§ **Records provided**:
####
(* ===== verification/ProcSpec.v ===== *)
(** * Address spaces of processes

    [proc_pagetable], [proc_freepagetable], [allocproc] and [freeproc] of kernel/proc.c: a process
    is made of pages of the free list and gives all of them back. *)

From S2P Require Import Prelude Riscv Memory CString Bytes State Spinlock Sched SchedSpec Sleeplock Kalloc Vm.
From S2P Require Import PageTable VmSpec Uvm UserCopy UvmFork Uart Printf Console Bio Log Fs Pipe File Proc.

(** ** States that differ in memory and tables only *)

(** The state [s] with memory, free list, next pid, processes, files and inodes of [t]. *)
Definition fx (t s : kst) : kst :=
  with_mem (mem t) (with_freelist (freelist t) (with_nextpid (nextpid t) (with_procs (procs t)
    (with_files (files t) (with_inodes (inodes t) s))))).

Definition near (s s' : kst) : Prop := s' = fx s' s.

(** The tables. *)
Definition tables (s : kst) : list proc * Z * list file * list inode := (procs s, nextpid s, files s, inodes s).

Lemma fx_framed t : framed (fx t).
Proof. unfold fx. solve_framed. Qed.

Lemma near_refl s : near s s.
Proof. by destruct s. Qed.

Lemma near_fx t s : near s (fx t s).
Proof. unfold near, fx. kst_cbv. reflexivity. Qed.

Lemma near_trans s1 s2 s3 : near s1 s2 -> near s2 s3 -> near s1 s3.
Proof. unfold near. intros E1 ->. rewrite E1. unfold fx. kst_cbv. reflexivity. Qed.

Lemma near_rcl s s' : near s s' -> regs s' = regs s /\ cpus s' = cpus s /\ locks s' = locks s.
Proof. intros ->. exact (framed_fields (fx s') s (fx_framed s')). Qed.

Lemma near_hart s s' : near s s' -> hart_ok s -> hart_ok s'.
Proof. intros ->. apply framed_hart, fx_framed. Qed.

Lemma near_free l s s' : near s s' -> lock_free l s -> lock_free l s'.
Proof. intros ->. apply framed_free, fx_framed. Qed.

Lemma near_held l s s' : near s s' -> held_ok l s -> held_ok l s'.
Proof. intros (Er & Ec & El)%near_rcl. unfold held_ok, lock_held, me, sie. by rewrite Er, Ec, El. Qed.

Lemma near_upd p f s : near s (upd p f s).
Proof. unfold near, fx, upd. kst_cbv. by destruct s. Qed.

Lemma near_nextpid n s : near s (with_nextpid n s).
Proof. unfold near, fx. kst_cbv. by destruct s. Qed.

Lemma near_mem m f s : near s (with_mem m (with_freelist f s)).
Proof. unfold near, fx. kst_cbv. by destruct s. Qed.

Lemma near_initproc s s' : near s s' -> initproc s' = initproc s.
Proof. by intros ->. Qed.

Lemma near_quiet s s' : near s s' -> tables s' = tables s -> quiet s' = quiet s.
Proof.
  intros Hn [= E1 E2 E3 E4]. rewrite Hn. unfold fx. rewrite E1, E2, E3, E4. rewrite quiet_mem, quiet_freelist. by destruct s.
Qed.

(** Under a lock, virtual-memory code changes memory and the free list only. *)
Lemma quiet_near l s s' : held_ok l s -> quiet s' = quiet s -> near s s' /\ tables s' = tables s.
Proof.
  intros Hh E.
  assert (regs s' = regs s) as Er by exact (f_equal regs E).
  assert (cpus (touch s') = cpus s) as Ec.
  { pose proof (f_equal cpus E : cpus (touch s') = cpus (touch s)) as Ec. by rewrite (touch_held l s Hh) in Ec. }
  assert (touch s' = s') as Et.
  { destruct Hh as [_ (c & Ec1 & Hn & _)]. unfold touch in Ec. cbn [cpus with_cpus] in Ec.
    assert (me s' = me s) as Em by (unfold me; by rewrite Er). rewrite <- Ec, Em, list_lookup_alter_eq in Ec1.
    destruct (cpus s' !! me s) as [c'|] eqn:Ec'; [|done]. injection Ec1 as Ec1.
    eapply (touch_id s' c'); [by rewrite Em|]. revert Hn. rewrite <- Ec1. unfold touch_cpu. destruct (noff c' =? 0); cbn; lia. }
  assert (tables s' = tables s) as Ht by exact (f_equal tables E). split; [|exact Ht].
  unfold quiet in E. rewrite Et, (touch_held l s Hh) in E. unfold near, fx. injection Ht as Ep En Ef Ei. rewrite Ep, En, Ef, Ei.
  pose proof (f_equal (fun t => with_mem (mem s') (with_freelist (freelist s') t)) E) as E'. cbv beta in E'.
  transitivity (with_mem (mem s') (with_freelist (freelist s') (with_mem ∅ (with_freelist 0 s')))); [by destruct s'|].
  rewrite E'. by destruct s.
Qed.

Section procspec.
Context `{image} (Himg : image_ok).

Lemma vm_ok_near l s s' : near s s' -> mem s' = mem s -> freelist s' = freelist s -> vm_ok l s -> vm_ok l s'.
Proof.
  intros Hn Em Ef [[Hh Hl] Hk]. split; [split; [by eapply near_hart|by eapply near_free]|]. unfold kmem_inv. by rewrite Em, Ef.
Qed.

Lemma uspace_near root T U l s s' :
  near s s' -> mem s' = mem s -> freelist s' = freelist s -> uspace root T U l s -> uspace root T U l s'.
Proof. intros Hn Em Ef [R Hv Ha Hp Hi]. split; [by rewrite Em|by eapply vm_ok_near|done..]. Qed.

Lemma vm_ok_take k l s : k <> L_kmem -> vm_ok l s -> vm_ok l (take_lock k s).
Proof. intros Hk [[Hh Hl] Hi]. split; [split; [by apply take_lock_hart_ok|by apply take_lock_other]|exact Hi]. Qed.

(** ** Page tables of processes *)

Lemma upage_high U a e q : TRAPFRAME <= a -> upage (<[a := e]> U) q <-> upage U q.
Proof.
  intros Ha. split; intros (va & fl & Hva & E); exists va, fl; (split; [done|]); rewrite lookup_insert_ne in * by lia; done.
Qed.

Lemma upage_delete_high U a q : TRAPFRAME <= a -> upage (delete a U) q <-> upage U q.
Proof.
  intros Ha. split; intros (va & fl & Hva & E); exists va, fl; (split; [done|]); rewrite lookup_delete_ne in * by lia; done.
Qed.

Lemma uspace_map_high root T U l s T' l' s' a e :
  uspace root T U l s -> TRAPFRAME <= a -> grows root (<[a := e]> U) T l s T' l' s' ->
  uspace root T' (<[a := e]> U) l' s' /\ (forall x, owned l' T' (<[a := e]> U) x <-> owned l T U x).
Proof.
  intros [R Hv Hap Hpg Hinj] Ha G. split; [split; try apply G|].
  - intros va pa f Hva E. rewrite lookup_insert_ne in E by lia. destruct (Hpg va pa f Hva E) as (? & ? & ? & ?).
    pose proof (grows_owned _ _ _ _ _ _ _ _ pa G) as HG. tauto.
  - intros va vb pa f f' Hva Hvb E E'. rewrite lookup_insert_ne in E, E' by lia. eauto.
  - intros x. unfold owned. rewrite upage_high by done. pose proof (grows_owned _ _ _ _ _ _ _ _ x G) as HG. tauto.
Qed.

(** [uvmcreate] makes an empty page table of the first free page. *)
Lemma uvmcreate_spec l s : vm_ok l s ->
  match l with
  | [] => uvmcreate s = Ok 0 (touch s)
  | q :: l' => exists s', uvmcreate s = Ok q s' /\ q <> 0 /\ uspace q {[ [] := q ]} ∅ l' s' /\ vmstep {[q]} s s'
  end.
Proof.
  intros Hv. pose proof (kalloc_vm l s Himg Hv) as Hk. destruct l as [|q l].
  { destruct Hk as [E _]. unfold uvmcreate. by rewrite (bind_ok _ _ _ _ _ E). }
  destruct Hk as (E & Hv' & Hq & _ & Hpos & Hql & Hs). unfold uvmcreate. rewrite (bind_ok _ _ _ _ _ E).
  rewrite (proj2 (Z.eqb_neq q 0)) by lia. unfold mem_memset. rewrite bind_modify. eexists. split; [reflexivity|]. split; [lia|].
  set (m := memset _ _ _ _). assert (same_outside {[q]} (mem (kalloc_state s)) m) as Hm by apply same_only_page, only_page_memset.
  split; [split|].
  - apply empty_rep; [done|]. intros j Hj. apply zeroed_page; [apply Hq|done].
  - apply (vm_ok_mem {[q]}); [done|exact Hm|by intros ? ->%elem_of_singleton; apply Hq|by intros ? ->%elem_of_singleton].
  - intros t [p [_ <-]%lookup_singleton_Some]%elem_of_tpages. done.
  - intros va pa fl _ E'. by rewrite lookup_empty in E'.
  - intros va vb pa fl fl' _ _ E'. by rewrite lookup_empty in E'.
  - split; [by eapply same_trans|]. by rewrite quiet_mem, kalloc_state_quiet.
Qed.

(** Unmapping a page above user memory without freeing it. *)
Lemma uvmunmap_keep root a T U l s pa fl :
  U !! a = Some (pa, fl) -> fl <> PTE_V -> TRAPFRAME <= a -> uspace root T U l s ->
  exists s', uvmunmap root a 1 false s = Ok tt s' /\ uspace root T (delete a U) l s' /\
    (forall x, owned l T (delete a U) x <-> owned l T U x) /\ vmstep (tpages T) s s'.
Proof.
  intros EU Hfl Ha Hu. pose proof Hu as [R Hv Hap Hpg Hinj]. destruct (pt_dom _ _ _ _ R _ _ EU) as [Hva [t Ht]].
  pose proof Hva as [Hr Hal]. unfold uvmunmap. unfold page_aligned in Hal. rewrite Hal. cbn [negb Z.eqb].
  change (u64 (1 * PGSIZE)) with PGSIZE. rewrite u64_small by (pgconst; lia). change (S (Z.to_nat 1)) with 2%nat. cbn [uvmunmap_loop].
  rewrite (proj2 (Z.ltb_lt a (a + PGSIZE))) by (unfold PGSIZE; lia). cbn [negb].
  destruct (walk_mapped Himg root T U a t s R Hr Ht) as [E Hne]. rewrite (bind_ok _ _ _ _ _ E), (proj2 (Z.eqb_neq _ 0)) by done.
  unfold load64, store64. rewrite bind_gets. pose proof (pt_leaf _ _ _ _ R a t Hva Ht) as L. rewrite EU in L. destruct L as (-> & Hpa & Hf & HV).
  rewrite pte_valid by done. rewrite (proj2 (Z.eqb_neq _ 0)) by done. rewrite PTE_FLAGS_PA2PTE, (proj2 (Z.eqb_neq _ _)) by done.
  rewrite bind_ret, bind_modify. rewrite u64_small by (pgconst; lia). rewrite Z.ltb_irrefl. cbn [negb].
  destruct (grows_leaf root T U l s a t 0 None R Hv Hap Hva Ht) as [G1 G2 _ _ _ G3 G4]; [done|lia|].
  eexists. split; [reflexivity|]. split; [split; [exact G1|exact G2|done| |]|split].
  - intros va q f Hlt [_ E1]%lookup_delete_Some. by apply (Hpg va).
  - intros va vb q f f' H1 H2 [_ E1]%lookup_delete_Some [_ E2]%lookup_delete_Some. eauto.
  - intros x. unfold owned. by rewrite upage_delete_high.
  - by split.
Qed.

(** Only pages of the tree are owned by an empty address space. *)
Lemma owned_none l T U q : (forall va e, U !! va = Some e -> TRAPFRAME <= va) -> owned l T U q <-> q ∈ l \/ q ∈ tpages T.
Proof.
  intros HU. unfold owned. split; [|tauto]. intros [?|[?|(va & fl & Hva & E)]]; [tauto..|]. apply HU in E. lia.
Qed.

Lemma sized_none_all U : (forall va e, U !! va = Some e -> TRAPFRAME <= va) -> sized U (PGROUNDUP 0).
Proof. intros HU va Hva _. change (PGROUNDUP 0) with 0. split; [intros [e E%HU]; lia|lia]. Qed.

(** Freeing a tree that maps nothing. *)
Lemma uvmfree_tree root T l s : uspace root T ∅ l s ->
  exists s' l', uvmfree root 0 s = Ok tt s' /\ vm_ok l' s' /\ (forall x, x ∈ l' <-> x ∈ l \/ x ∈ tpages T) /\
    samep (fun x => x ∈ l \/ x ∈ tpages T) (mem s) (mem s') /\ quiet s' = quiet s.
Proof.
  intros Hu. assert (forall va (e : Z * Z), (∅ : gmap Z (Z * Z)) !! va = Some e -> False) as Hno
    by (intros va e E; by rewrite lookup_empty in E).
  destruct (uvmfree_correct Himg root 0 T ∅ l s) as (s' & l' & E & Hv & _ & Hl & Hs & Hq);
    [done|apply sized_none_all; by intros va e []%Hno|by intros va e []%Hno|done|].
  assert (forall x, owned l T ∅ x <-> x ∈ l \/ x ∈ tpages T) as Ho by (intros x; apply owned_none; by intros va e []%Hno).
  exists s', l'. split; [exact E|]. split; [done|]. split; [intros x; by rewrite Hl, Ho|]. split; [|done].
  eapply samep_mono; [exact Hs|]. intros y. apply Ho.
Qed.

Lemma grows_samep root U T l s T' l' s' :
  grows root U T l s T' l' s' -> samep (fun x => x ∈ l \/ x ∈ tpages T) (mem s) (mem s').
Proof.
  intros G. eapply vmstep_samep; [exact (grows_vmstep _ _ _ _ _ _ _ _ G)|]. intros q Hq. split.
  - apply elem_of_tpages in Hq as [p Hp]. by eapply pt_aligned; [apply G|].
  - apply (grows_owned _ _ _ _ _ _ _ _ q G). by right.
Qed.

Context (Htr : pa_ok trampoline).

Definition tramp_flags : Z := Z.lor (Z.lor PTE_R PTE_X) PTE_V.
Definition frame_flags : Z := Z.lor (Z.lor PTE_R PTE_W) PTE_V.

(** What a process without user memory maps. *)
Definition proc_map (tf : Z) : gmap Z (Z * Z) :=
  <[TRAPFRAME := (tf, frame_flags)]> {[ TRAMPOLINE := (trampoline, tramp_flags) ]}.

Lemma proc_map_high tf va e : proc_map tf !! va = Some e -> TRAPFRAME <= va.
Proof. unfold proc_map. intros [[<- _]|[_ [<- _]%lookup_singleton_Some]]%lookup_insert_Some; [lia|]. pgconst. lia. Qed.

Lemma va_ok_high : va_ok TRAMPOLINE /\ va_ok TRAPFRAME /\ TRAPFRAME <= TRAMPOLINE /\ TRAPFRAME <> TRAMPOLINE.
Proof. by vm_compute. Qed.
####
§ **Problem**:
Report the number of lines in the listing where the string "gmap" appears, and nothing besides.

§ **Task answer**:
2